Chainguard Enforce then sends a webhook with relevant metadata about the object along to compare it with the cluster’s policy, which is stored within the Enforce platform. This metadata might include things like an SBOM. By comparing this metadata with the established policy, Chainguard Enforce can verify whether the request satisfies the policy. If it does satisfy the policy, Chainguard Enforce approves it and the requested object gets created and deployed.

If a request fails to satisfy your cluster’s policy, it will trigger a violation. These violations are sent as Cloud Events, so you can respond in the most appropriate way for your policies and applications. This might be to file a JIRA ticket, page the oncall, delete pods, or trigger a CI/CD pipeline to redeploy the application. Regardless of how you configure your response, the violation will be logged for future reference.

Following that, this process repeats itself indefinitely. Because it revolves around the use of webhooks — which themselves are essentially specialized HTTP requests — the continuous verification process has a fairly low performance impact.

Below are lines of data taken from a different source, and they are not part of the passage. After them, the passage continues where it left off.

(* ===== verification/Conv1dElem.v ===== *)
(** Element arithmetic of the causal_conv1d kernel.

    The kernel is a template over the storage type [T] (bfloat16 or half) and
    accumulates in single precision [F].  The vector unit's arithmetic is not
    part of the repository: it is an interface, with the laws the kernel relies
    on as separate classes.  The reference convolution is defined against it. *)

From S2P Require Import Prelude AscendC.

(** Vector-unit operations on one element. *)
Class ElemOps (T F : Type) : Type := {
  zeroT : T;                        (** [static_cast<T>(0)] *)
  zeroF : F;                        (** [0.0f] *)
  castUp : T -> F;                  (** [Cast(..., CAST_NONE)] *)
  castRint : F -> T;                (** [Cast(..., CAST_RINT)] *)
  fmul : F -> F -> F;               (** [Mul] *)
  fadd : F -> F -> F;               (** [Add], [Adds] *)
  fmuladd : F -> F -> F -> F;       (** [MulAddDst]: destination, then sources *)
  fsilu : F -> F;                   (** [Silu] *)
  half : bool -> F -> T;            (** the two 16-bit halves of a 32-bit cell *)
  join : T -> T -> F }.             (** a 32-bit cell from its halves *)

(** A 32-bit cell is its two 16-bit halves ([ReinterpretCast]). *)
Class HalfLaws (T F : Type) `{ElemOps T F} : Prop := {
  join_half : forall f : F, join (half false f) (half true f) = f;
  half_lo : forall a b : T, half false (join a b : F) = a;
  half_hi : forall a b : T, half true (join a b : F) = b }.

(** [MulAddDst] computes [dst = src0 * src1 + dst], with the rounding of [Mul]
    followed by [Add]. *)
Class MulAddLaw (T F : Type) `{ElemOps T F} : Prop :=
  muladd_unfused : forall d a b : F, fmuladd d a b = fadd (fmul a b) d.

(** ** The reference convolution *)

Section Reference.
Context {T F : Type} `{ElemOps T F}.

(** The accumulator after the first [n] taps: tap [i] multiplies input [x i]
    with weight [w i].  With a bias the accumulator starts from it; without, the
    first product initialises it. *)
Fixpoint conv_acc (hasBias : bool) (bias : F) (w x : Z -> F) (n : nat) : F :=
  match n with
  | O => fadd bias zeroF
  | S n' =>
      if negb hasBias && Nat.eqb n' 0 then fmul (x 0) (w 0)
      else fmuladd (conv_acc hasBias bias w x n') (x (Z.of_nat n')) (w (Z.of_nat n'))
  end.

(** One output element: [width] taps ending at token [t] of the stream [tok]. *)
Definition conv_out (activation hasBias : bool) (bias : F) (width : Z) (w : Z -> F)
    (tok : Z -> T) (t : Z) : T :=
  let acc := conv_acc hasBias bias w (fun i => castUp (tok (t - (width - 1) + i))) (Z.to_nat width) in
  castRint (if activation then fsilu acc else acc).

Lemma conv_acc_ext hasBias bias bias' w w' x x' n :
  bias = bias' ->
  (forall i, 0 <= i < Z.of_nat n -> w i = w' i /\ x i = x' i) ->
  conv_acc hasBias bias w x n = conv_acc hasBias bias' w' x' n.
Proof.
  intros -> Hext. induction n as [|n IH]; simpl; [done|].
  destruct (Hext (Z.of_nat n) ltac:(lia)) as [Hw Hx].
  rewrite IH by (intros i Hi; apply Hext; lia). rewrite Hw, Hx.
  destruct (negb hasBias && Nat.eqb n 0) eqn:E; [|done].
  apply andb_prop in E as [_ E]. apply Nat.eqb_eq in E as ->. change (Z.of_nat 0) with 0 in *. by rewrite Hw, Hx.
Qed.

Lemma conv_out_ext act hasBias bias bias' width w w' tok tok' t t' :
  0 <= width -> bias = bias' -> (forall i, 0 <= i < width -> w i = w' i) ->
  (forall i, 0 <= i < width -> tok (t - (width - 1) + i) = tok' (t' - (width - 1) + i)) ->
  conv_out act hasBias bias width w tok t = conv_out act hasBias bias' width w' tok' t'.
Proof.
  intros Hwd Hb Hw Htok. unfold conv_out.
  rewrite (conv_acc_ext hasBias bias bias' w w' _ (fun i => castUp (tok' (t' - (width - 1) + i))));
    [done|done|].
  intros i Hi. split; [apply Hw; lia|]. f_equal. apply Htok. lia.
Qed.
End Reference.

(** ** An exact instance

    Cells are pairs of integers, so that halves are projections; arithmetic is
    component-wise and exact.  It witnesses that the laws are satisfiable. *)
#[global] Instance pair_ops : ElemOps Z (Z * Z) := {|
  zeroT := 0;
  zeroF := (0, 0);
  castUp z := (z, 0);
  castRint f := f.1;
  fmul f g := (f.1 * g.1, 0);
  fadd f g := (f.1 + g.1, f.2 + g.2);
  fmuladd d f g := (f.1 * g.1 + d.1, d.2);
  fsilu f := f;
  half b f := if b then f.2 else f.1;
  join a b := (a, b) |}.

#[global] Instance pair_half : HalfLaws Z (Z * Z).
Proof. split; [by intros []|done..]. Qed.

#[global] Instance pair_muladd : MulAddLaw Z (Z * Z).
Proof. done. Qed.

(** In exact arithmetic the accumulator is the bias plus the convolution sum. *)
Definition conv_sum (w x : Z -> Z) (n : nat) : Z :=
  foldr Z.add 0 (map (fun i => x (Z.of_nat i) * w (Z.of_nat i)) (seq 0 n)).

Lemma conv_sum_S w x n : conv_sum w x (S n) = conv_sum w x n + x (Z.of_nat n) * w (Z.of_nat n).
Proof.
  unfold conv_sum. rewrite seq_S, map_app, foldr_app. simpl. rewrite Z.add_0_r.
  generalize (x (Z.of_nat n) * w (Z.of_nat n)). intros k.
  generalize (map (fun i : nat => x (Z.of_nat i) * w (Z.of_nat i)) (seq 0 n)).
  intros l. induction l as [|a l IH]; simpl; [lia|]. rewrite IH. lia.
Qed.

Lemma conv_acc_exact hasBias (bias : Z * Z) (w x : Z -> Z) n : (0 < n)%nat ->
  (conv_acc (T := Z) hasBias bias (fun i => castUp (w i)) (fun i => castUp (x i)) n).1 =
    (if hasBias then bias.1 else 0) + conv_sum w x n.
Proof.
  induction n as [|n IH]; [lia|]. intros _. rewrite conv_sum_S. destruct n as [|n].
  - unfold conv_sum. destruct hasBias; simpl; change (Z.of_nat 0) with 0; lia.
  - specialize (IH ltac:(lia)). remember (S n) as k. cbn [conv_acc].
    replace (negb hasBias && Nat.eqb k 0) with false by (subst; by destruct hasBias).
    set (acc := conv_acc _ _ _ _ k) in *. cbn [fmuladd pair_ops fst castUp]. lia.
Qed.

Understanding the data Chainguard Enforce uses for continuous verification

It might be a concern to some that Chainguard Enforce scans and verifies requests made to the Kubernetes API. And this would be understandable, given that one must place a great deal of trust in any entity that has access to sensitive data.

However, Chainguard Enforce doesn’t read or store any code or information from the requests it scans. Instead, it only reads the metadata about the request, such as signature information or data about the packages constituting the image (an SBOM). Aside from the data that Chainguard collects and stores in order to function — including information about the connected Kubernetes cluster and user-provided data, like policy or IAM group information — Enforce only handles and stores this metadata.

Bear in mind that Chainguard Enforce may also retrieve certain information — but not store it — in order to verify that a request satisfies the policy. For instance, say you attempt to use a container image in your cluster and your Enforce policy dictates that the image be signed. Chainguard Enforce will check the container’s signature against the hash found in its specified container registry, but it won’t ingest the signature information.

Configuring Continuous Verification

Continuous verification in Chainguard Enforce defaults to 10 seconds, and it is configurable through the ConfigMap’s config-image-policies inside the cosign-system namespace. Here, you will find a resync annotation which will inform Enforce how frequently to run continuous verification.

apiVersion: v1
kind: ConfigMap
metadata:
  name: config-image-policies
  namespace: cosign-system
  annotations:
    # Have continuous verification constantly checking for new containers
    # subject to policies and reflecting their status to the API.
    gulfstream.dev/resync: "10s"       # <---- Continuous verification is set at this line

Updating this line setting will change the scan frequency.

You can run the following shell command to overwrite the ConfigMap. For example, if you would like continuous verification to run every 20 seconds, you can complete that with kubectl.

kubectl annotate configmap -n cosign-system config-image-policies gulfstream.dev/resync=20s --overwrite

If you would alternatively like continuous verification to run every 5 seconds, you can set the resync to gulfstream.dev/resync=5s instead.

Chainguard Enforce is flexible across workloads, and if you want to be able to dictate a certain frequency of verification, this setting can offer you greater control.